(** X3. A message that carries neither [adId] nor [adUnitCode] can only be
    placed by its source window. *)
Theorem findAdIframe_without_ids pg ev adId adUnitCode :
  truthy adId = false -> truthy adUnitCode = false ->
  findIframeByGptAdId pg adId = Ok None
  /\ findIframeByApnTag pg adUnitCode = Ok None
  /\ lastResort pg adUnitCode = Ok None
  /\ findAdIframe pg ev adId adUnitCode = findIframeBySource pg ev.
Proof.
  intros Ha Hc.
  assert (findIframeByGptAdId pg adId = Ok None) as H2
    by (unfold findIframeByGptAdId; rewrite Ha; reflexivity).
  assert (findIframeByApnTag pg adUnitCode = Ok None) as H3
    by (unfold findIframeByApnTag; rewrite Hc; reflexivity).
  assert (lastResort pg adUnitCode = Ok None) as H4
    by (unfold lastResort; rewrite Hc; reflexivity).
  repeat split; try assumption.
  unfold findAdIframe. rewrite H2, H3, H4.
  destruct (findIframeBySource pg ev) as [[f|]|e]; reflexivity.
Qed.

Lemma findAdIframe_without_ids_witness :
  truthy VNull = false
  /\ findAdIframe (with_googletag (Some gpt) pg0) ev_stretch VNull VNull
     = findIframeBySource (with_googletag (Some gpt) pg0) ev_stretch.
Proof.
  split; [reflexivity |].
  apply (findAdIframe_without_ids (with_googletag (Some gpt) pg0) ev_stretch VNull VNull);
    reflexivity.
Defined.

Lemma gpt_scan_keys_no_string pg adId s keys :
  (forall a, adId <> VStr a) ->
  gpt_scan_keys pg adId s keys = Ok None
  \/ exists e, gpt_scan_keys pg adId s keys = Throw e.
Proof.
  intros Hns. induction keys as [|k ks IH]; simpl; [auto |].
  destruct (getTargeting s k) as [values|e]; simpl; [| eauto].
  assert (targeting_has values adId = false) as ->; [| exact IH].
  destruct values, adId; try reflexivity. exfalso. eapply Hns. reflexivity.
Qed.

Lemma gpt_scan_slots_no_string pg adId slots :
  (forall a, adId <> VStr a) ->
  gpt_scan_slots pg adId slots = Ok None
  \/ exists e, gpt_scan_slots pg adId slots = Throw e.
Proof.
  intros Hns. induction slots as [|s rest IH]; simpl; [auto |].
  destruct (getTargetingKeys s) as [keys|e]; simpl; [| eauto].
  destruct (gpt_scan_keys_no_string pg adId s keys Hns) as [-> | [e ->]]; simpl; eauto.
Qed.

(** X4. The GPT lookup compares the ad id with [===] against targeting
    strings: an [adId] that is not a string (a number, say) never matches. *)
Theorem findIframeByGptAdId_needs_string pg adId :
  (forall a, adId <> VStr a) -> findIframeByGptAdId pg adId = Ok None.
Proof.
  intros Hns. unfold findIframeByGptAdId.
  destruct (negb (truthy adId)); [reflexivity |].
  destruct (googletag pg) as [g|]; [| reflexivity].
  destruct (getSlots g) as [slots|e]; [| reflexivity]. cbn [res_bind].
  destruct (gpt_scan_slots_no_string pg adId slots Hns) as [-> | [e ->]]; reflexivity.
Qed.

Lemma findIframeByGptAdId_needs_string_witness :
  (forall a, VNum (Fin 5) <> VStr a)
  /\ findIframeByGptAdId (with_googletag (Some gpt) pg0) (VNum (Fin 5)) = Ok None.
Proof.
  assert (forall a, VNum (Fin 5) <> VStr a) as H by (intros a; discriminate).
  split; [exact H |].
  exact (findIframeByGptAdId_needs_string (with_googletag (Some gpt) pg0) (VNum (Fin 5)) H).
Defined.

Lemma findIframeByGptAdId_first_hit pg g a before s after kbefore k kafter vs id el :
  a <> "" ->
  googletag pg = Some g ->
  getSlots g = Ok (before ++ s :: after)%list ->
  gpt_scan_slots pg (VStr a) before = Ok None ->
  getTargetingKeys s = Ok (kbefore ++ k :: kafter)%list ->
  gpt_scan_keys pg (VStr a) s kbefore = Ok None ->
  getTargeting s k = Ok (Some vs) ->
  In a vs ->
  getSlotElementId s = Ok id ->
  getElementById pg id = Some el ->
  findIframeByGptAdId pg (VStr a) = Ok (querySelector_iframe pg el).
Proof.
  intros Ha Hg Hslots Hbefore Hkeys Hkbefore Hvals Hin Hid Hel.
  unfold findIframeByGptAdId.
  assert (truthy (VStr a) = true) as ->.
  { simpl. destruct (String.eqb_spec a ""); [contradiction | reflexivity]. }
  rewrite Hg, Hslots. cbn [negb res_bind].
  rewrite (gpt_scan_slots_app _ _ _ _ Hbefore).
  cbn [gpt_scan_slots]. rewrite Hkeys. cbn [res_bind].
  rewrite (gpt_scan_keys_app _ _ _ _ _ Hkbefore).
  cbn [gpt_scan_keys]. rewrite Hvals. cbn [res_bind].
  rewrite (targeting_has_In _ _ Hin), Hid. cbn [res_bind].
  rewrite Hel. reflexivity.
Qed.

(** X5. In the GPT lookup the first targeting hit whose slot element
    exists decides: the result is the first visible iframe inside that
    element, or [null] when it holds none.  Keys and slots after the hit
    are not consulted, even if one of them would lead to an iframe. *)
Theorem findIframeByGptAdId_first_hit_decides
  pg g a before s after kbefore k kafter vs id el :
  a <> "" ->
  googletag pg = Some g ->
  getSlots g = Ok (before ++ s :: after)%list ->
  gpt_scan_slots pg (VStr a) before = Ok None ->
  getTargetingKeys s = Ok (kbefore ++ k :: kafter)%list ->
  gpt_scan_keys pg (VStr a) s kbefore = Ok None ->
  getTargeting s k = Ok (Some vs) ->
  In a vs ->
  getSlotElementId s = Ok id ->
  getElementById pg id = Some el ->
  findIframeByGptAdId pg (VStr a) = Ok (querySelector_iframe pg el)
  /\ (querySelector_iframe pg el = None -> findIframeByGptAdId pg (VStr a) = Ok None).
Proof.
  intros Ha Hg Hslots Hbefore Hkeys Hkbefore Hvals Hin Hid Hel.
  assert (findIframeByGptAdId pg (VStr a) = Ok (querySelector_iframe pg el)) as H
    by (eapply findIframeByGptAdId_first_hit; eassumption).
  split; [exact H |]. intros Hnone. rewrite H, Hnone. reflexivity.
Qed.
(** Point at a member of a concrete trace. *)
Ltac find_in := cbn [In]; repeat (first [left; reflexivity | right]).

Ltac case_oracle t := let E := fresh "E" in destruct t eqn:E; step_handler.

(** Split on every answer the world can give on the way through POST. *)
Ltac all_paths w :=
  repeat match goal with
  | |- context [match controller.PipeNewErr w with _ => _ end] =>
      case_oracle (controller.PipeNewErr w)
  | |- context [match controller.PipeRunErr w with _ => _ end] =>
      case_oracle (controller.PipeRunErr w)
  | |- context [match controller.SeekErr w with _ => _ end] =>
      case_oracle (controller.SeekErr w)
  | |- context [match controller.StatResult w with _ => _ end] =>
      case_oracle (controller.StatResult w)
  | |- context [match controller.CopyErr w with _ => _ end] =>
      case_oracle (controller.CopyErr w)
  | |- context [match controller.CloseErr w with _ => _ end] =>
      case_oracle (controller.CloseErr w)
  | |- context [match controller.RemoveErr w with _ => _ end] =>
      case_oracle (controller.RemoveErr w)
  end.

(** One path of the handler, as to what its release logs. *)
Ltac released :=
  first [ reflexivity
        | now auto
        | intros name Hname Hacquired;
          first [ discriminate Hname
                | now destruct Hacquired
                | repeat split; reflexivity ]
        | intros Hclosed; first [reflexivity | discriminate Hclosed] ].

Section Handler.
Context {F : Type} `{input.ConvertForm F}.
Variable FilePump : string -> stream -> result pipe.Pump.
Variables (form : F) (bufferSize : Z) (tempDir : string).

Local Abbreviation Convert := (controller.Convert FilePump form bufferSize tempDir).
(** * neat-to-wave-converter: a shallow embedding of [run.py]

    Python strings are modelled as [string]s of UTF-8 bytes (a lone
    surrogate, which the [unicode_escape] codec can produce, as its
    three-byte form); the header names are written as the source has them.

    A row of a [csv.DictReader] is a dictionary from header names to field
    values; we model it as an association list in which each header occurs
    once.  [c[k]] raises [KeyError] when [k] is not a header.

    [datetime.strptime], [Decimal(s)] on a string, [str.strip] and
    [str.lower] are library functions that the adapters only call: the
    adapters are parameterised over them ([Variable]s of the section
    below), so every theorem holds for every date parser, every
    string-to-decimal conversion and every strip and lower-case function,
    Python's among them.  The arithmetic on decimals ([>], unary [-],
    [quantize], [+], [str]) is modelled under the default context.
    Concrete ASCII instances of the parameters run the adapters on
    examples.  *)

From Stdlib Require Import String Ascii List ZArith NArith Bool Lia.
Import ListNotations.
Open Scope string_scope.

(** ** Exceptions and the result of a Python computation *)

Inductive exn : Type :=
| KeyError (key : string)
| StrptimeError (data fmt : string)   (* ValueError raised by strptime *)
| InvalidOperation                    (* decimal.InvalidOperation *)
| Overflow                            (* decimal.Overflow *)
| ValueError (msg : string).

Inductive res (A : Type) : Type :=
| Ok (a : A)
| Err (e : exn).
Arguments Ok {A} a.
Arguments Err {A} e.

Definition bind {A B} (m : res A) (f : A -> res B) : res B :=
  match m with
  | Ok a => f a
  | Err e => Err e
  end.
(** [GET /test-lead]: the status code of the reply and the lead read. *)
Definition test_lead_route : M database (nat * option lead) :=
  addLead {| ld_name := Some (lit "Test User");
             ld_phone_number := Some testPhoneNumber;
             ld_alternate_phone := None;
             ld_email := Some testEmail;
             ld_status := Some (Some (lit "new")) |} ;;
  db <- get ;;
  let lead := getLead (Some testPhoneNumber) db in
  ret match lead with
      | Some l => if maybe_eqb (l_email l) (Some testEmail)
                  then (200%nat, lead) else (500%nat, lead)
      | None => (500%nat, lead)
      end.

(** [GET /test-db-write]: the status code of the reply. *)
Definition test_db_write_route : M database nat :=
  result <- testDatabaseWrite ;;
  ret (if result then 200%nat else 500%nat).

(** ** The bridge: what a call adds up to *)

Section CallAudio.
Context `{Runtime}.

(** The bytes that one input adds to the inbound recording of
    [indexeeee.js]. *)
Definition inbound_bytes (i : input) : Buffer :=
  match i with
  | FromTwilio (Media e) =>
      if maybe_eqb (media_track e) (Some (lit "inbound"))
      then base64_decode (media_payload e) else []
  | _ => []
  end.

(** The bytes that one input adds to the recording of the AI's voice. *)
Definition outgoing_bytes (i : input) : Buffer :=
  match i with
  | FromAi (AudioDelta delta _) =>
      if truthy delta then base64_decode (default [] delta) else []
  | _ => []
  end.

End CallAudio.

(** An input between the [start] and the [stop] of a call. *)
Definition mid_call (i : input) : bool :=
  match i with
  | FromTwilio (Start _) | FromTwilio (Stop _) => false
  | _ => true
  end.

(** The recordings and transcriptions asked for, from a log. *)
Definition recordings (l : list call) : list call :=
  List.filter records_or_transcribes l.

(** The frames sent on the telephony socket, from a log. *)
Fixpoint twilio_sends (l : list call) : list twilio_message :=
  match l with
  | TwilioSend m :: l' => m :: twilio_sends l'
  | _ :: l' => twilio_sends l'
  | [] => []
  end.
(** * TurboSolid: the reactive resource binding of [src/resource.ts]

    A shallow embedding of [createTurboResource]: the key memo, the
    transition resolution, the loader handed to the host resource
    primitive, the action surface (mutate, refetch, forget, abort,
    unsubscribe), the subscription effect that is rebuilt on every key
    change, the throttled focus trigger and the polling signals of
    [createStale].

    Conventions of the embedding.
    - Times are [Date.getTime()] readings in milliseconds, as [Z].
    - Promises, cached values, errors and caller functions are opaque:
      they are named by a number, and [settle] tells how a promise ends.
    - Calls into the cache (turbo-query) and into the host runtime
      (solid-js) are embedded by their TypeScript signatures: they return,
      and every call is recorded in a trace of [Op]s.  Exceptions are
      modelled where the source handles or propagates them: the key
      accessor inside [keyMemo] and the awaited promise of [localRefetch].
    - The [turbo] option only selects which cache instance receives the
      calls; the trace records the calls made on the selected instance. *)

From stdpp Require Import gmap strings list.
From Stdlib Require Import ZArith Lia.

Local Open Scope Z_scope.

(** ** Values of the JavaScript side *)

Definition Promise := nat.
Definition Value := nat.
Definition Err := nat.
Definition FnId := nat.

(** [string | false | null | undefined] *)
Inductive TurboSolidKeyType :=
| KString (s : string)
| KFalse
| KNull
| KUndefined.

Global Instance TurboSolidKeyType_eq_dec : EqDecision TurboSolidKeyType.
Proof. solve_decision. Defined.

(** JavaScript's [!key]: every non-string key and the empty string. *)
Definition falsy (k : TurboSolidKeyType) : bool :=
  match k with
  | KString EmptyString => true
  | KString _ => false
  | _ => true
  end.

Definition is_string (k : TurboSolidKeyType) : bool :=
  match k with KString _ => true | _ => false end.

(** The string a guard [if (!key) return] lets through. *)
Definition active (k : TurboSolidKeyType) : option string :=
  match k with
  | KString EmptyString => None
  | KString s => Some s
  | _ => None
  end.

(** How one evaluation of the key accessor ends. *)
Inductive Call (A : Type) :=
| Returned (a : A)
| Threw (e : Err).
Global Arguments Returned {A} a.
Global Arguments Threw {A} e.

(** How a computation of this layer completes: with a value, with an
    exception, or (an [await] on a promise that never settles) not at
    all. *)
Inductive Outcome (A : Type) :=
| Returns (a : A)
| Throws (e : Err)
| Hangs.
Global Arguments Returns {A} a.
Global Arguments Throws {A} e.
Global Arguments Hangs {A}.

(** The state of a promise once the event loop is done with it;
    [Fulfilled None] is a promise for [undefined]. *)
Inductive PromiseState :=
| Pending
| Fulfilled (v : option Value)
| Rejected (e : Err).

(** ** Options *)

(** A value of an entry of [TurboQueryOptions]. *)
Inductive QVal :=
| QUndefined
| QBool (b : bool)
| QNum (z : Z)
| QFun (f : FnId).

(** A transition function: the host's [startTransition] or one the caller
    wrote. *)
Inductive TransitionFn :=
| startTransition
| callerTransition (f : FnId).

(** [boolean | ((fn: () => void) => Promise<void>)] *)
Inductive TransitionOption :=
| TBoolean (b : bool)
| TFunction (f : TransitionFn).

(** [TurboSolidResourceOptions].  An absent (or [undefined]) field is
    [None]; [queryOptions] holds the entries inherited from
    [TurboQueryOptions] ([stale], [fetcher], [expiration], ...), which
    are the ones the cache reads from the object given to [query]. *)
Module Options.
Record t := mk {
  transition : option TransitionOption;
  refetchOnFocus : option bool;
  refetchOnConnect : option bool;
  focusInterval : option Z;
  queryOptions : gmap string QVal;
}.
End Options.

(** [a ?? b] *)
Definition nullish {A} (a b : option A) : option A :=
  match a with Some x => Some x | None => b end.
Infix "??" := nullish (at level 61, left associativity).

(** [o?.field] *)
Definition opt_field {A} (o : option Options.t) (f : Options.t -> option A)
  : option A :=
  match o with Some r => f r | None => None end.

(** [{ stale: s, ...contextOptions, ...options }]: a later entry wins
    (stdpp's union keeps the left operand's entry). *)
Definition spread_entries (o : option Options.t) : gmap string QVal :=
  match o with Some r => Options.queryOptions r | None => ∅ end.

Definition spread (s : bool) (contextOptions options : option Options.t)
  : gmap string QVal :=
  spread_entries options ∪ (spread_entries contextOptions
                            ∪ {[ "stale"%string := QBool s ]}).

(** ** The transition adapter *)

(** [getTransition], lines 171-181. *)
Definition getTransition (t : option TransitionOption) : option TransitionFn :=
  match t with
  | None => Some startTransition
  | Some (TBoolean b) => if b then Some startTransition else None
  | Some (TFunction f) => Some f
  end.

(** ** The key memo *)

(** The function given to [createMemo], lines 186-192: the accessor's
    outcome, with an exception turned into [null]. *)
Definition keyMemo (key : Call TurboSolidKeyType) : TurboSolidKeyType :=
  match key with
  | Returned k => k
  | Threw _ => KNull
  end.

(** ** Calls made on the collaborators *)

Inductive CacheEvent := mutated | refetching | resolved | error.
Inductive WindowEvent := focus | online.

Global Instance CacheEvent_eq_dec : EqDecision CacheEvent.
Proof. solve_decision. Defined.
Global Instance WindowEvent_eq_dec : EqDecision WindowEvent.
Proof. solve_decision. Defined.

(** The closure returned by [subscribe], [onFocus] or [onConnect]. *)
Inductive Unsub :=
| UnsubCache (id : nat)
| UnsubWindow (id : nat)
| UnsubNoop.

(** What reaches the resource cell: [actions.refetch(promise)] or
    [actions.mutate(() => item)]. *)
Inductive Commit :=
| CellRefetch (p : Promise)
| CellMutate (item : Value).

Inductive Op :=
| OpQuery (k : string) (o : gmap string QVal) (p : Promise)
| OpMutate (k : string) (v : Value)
| OpSubscribe (k : string) (ev : CacheEvent) (id : nat)
| OpForget (k : string)
| OpAbort (k : string) (reason : option Value)
| OpExpiration (k : string)
| OpUnsubscribe (u : Unsub)
| OpAddEventListener (ev : WindowEvent) (id : nat)
| OpDirect (c : Commit)
| OpViaTransition (f : TransitionFn) (c : Commit).

(** The operations of the cache contract: [query], [mutate], [subscribe],
    [forget], [abort], [expiration]. *)
Definition is_cache_op (o : Op) : bool :=
  match o with
  | OpQuery _ _ _ | OpMutate _ _ | OpSubscribe _ _ _
  | OpForget _ | OpAbort _ _ | OpExpiration _ => true
  | _ => false
  end.

Definition is_subscribe (o : Op) : bool :=
  match o with
  | OpSubscribe _ _ _ | OpAddEventListener _ _ => true
  | _ => false
  end.

Definition is_unsubscribe (o : Op) : bool :=
  match o with OpUnsubscribe _ => true | _ => false end.

(** ** The instance: the closure state of one [createTurboResource] call *)

(** The six [let unsubscribe... = undefined] variables, lines 241-246. *)
Inductive Var :=
| unsubscribeMutations
| unsubscribeRefetching
| unsubscribeFocusRefetch
| unsubscribeConnectRefetch
| unsubscribeResolved
| unsubscribeErrors.

Global Instance Var_eq_dec : EqDecision Var.
Proof. solve_decision. Defined.

(** A listener registered with the cache or with [window].  [boundKey]
    is not read by the code: it remembers the key whose effect run
    registered the listener. *)
Inductive Target :=
| OnCache (k : string) (ev : CacheEvent)
| OnWindow (ev : WindowEvent).

Global Instance Target_eq_dec : EqDecision Target.
Proof. solve_decision. Defined.

Record Listener := mkListener {
  lid : nat;
  target : Target;
  boundKey : string;
}.

Record Instance := mkInstance {
  memo : TurboSolidKeyType;        (* keyMemo() *)
  isRefetching : bool;             (* the isRefetching signal *)
  lastFocus : Z;                   (* the lastFocus signal *)
  loading : bool;                  (* item.loading, owned by the host *)
  vars : Var -> option Unsub;      (* the six unsubscribe variables *)
  cleanup : bool;                  (* the last effect run called onCleanup *)
  live : list Listener;            (* registered with the cache and window *)
  next : nat;                      (* names not yet given out *)
}.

_INSTRUCTIONS TO FOLLOW_
Transcribe the material exactly, stopping after the "(** X4. The" line.

_RESPONSE_
(** X3. A message that carries neither [adId] nor [adUnitCode] can only be
    placed by its source window. *)
Theorem findAdIframe_without_ids pg ev adId adUnitCode :
  truthy adId = false -> truthy adUnitCode = false ->
  findIframeByGptAdId pg adId = Ok None
  /\ findIframeByApnTag pg adUnitCode = Ok None
  /\ lastResort pg adUnitCode = Ok None
  /\ findAdIframe pg ev adId adUnitCode = findIframeBySource pg ev.
Proof.
  intros Ha Hc.
  assert (findIframeByGptAdId pg adId = Ok None) as H2
    by (unfold findIframeByGptAdId; rewrite Ha; reflexivity).
  assert (findIframeByApnTag pg adUnitCode = Ok None) as H3
    by (unfold findIframeByApnTag; rewrite Hc; reflexivity).
  assert (lastResort pg adUnitCode = Ok None) as H4
    by (unfold lastResort; rewrite Hc; reflexivity).
  repeat split; try assumption.
  unfold findAdIframe. rewrite H2, H3, H4.
  destruct (findIframeBySource pg ev) as [[f|]|e]; reflexivity.
Qed.

Lemma findAdIframe_without_ids_witness :
  truthy VNull = false
  /\ findAdIframe (with_googletag (Some gpt) pg0) ev_stretch VNull VNull
     = findIframeBySource (with_googletag (Some gpt) pg0) ev_stretch.
Proof.
  split; [reflexivity |].
  apply (findAdIframe_without_ids (with_googletag (Some gpt) pg0) ev_stretch VNull VNull);
    reflexivity.
Defined.

Lemma gpt_scan_keys_no_string pg adId s keys :
  (forall a, adId <> VStr a) ->
  gpt_scan_keys pg adId s keys = Ok None
  \/ exists e, gpt_scan_keys pg adId s keys = Throw e.
Proof.
  intros Hns. induction keys as [|k ks IH]; simpl; [auto |].
  destruct (getTargeting s k) as [values|e]; simpl; [| eauto].
  assert (targeting_has values adId = false) as ->; [| exact IH].
  destruct values, adId; try reflexivity. exfalso. eapply Hns. reflexivity.
Qed.

Lemma gpt_scan_slots_no_string pg adId slots :
  (forall a, adId <> VStr a) ->
  gpt_scan_slots pg adId slots = Ok None
  \/ exists e, gpt_scan_slots pg adId slots = Throw e.
Proof.
  intros Hns. induction slots as [|s rest IH]; simpl; [auto |].
  destruct (getTargetingKeys s) as [keys|e]; simpl; [| eauto].
  destruct (gpt_scan_keys_no_string pg adId s keys Hns) as [-> | [e ->]]; simpl; eauto.
Qed.

(** X4. The GPT lookup compares the ad id with [===] against targeting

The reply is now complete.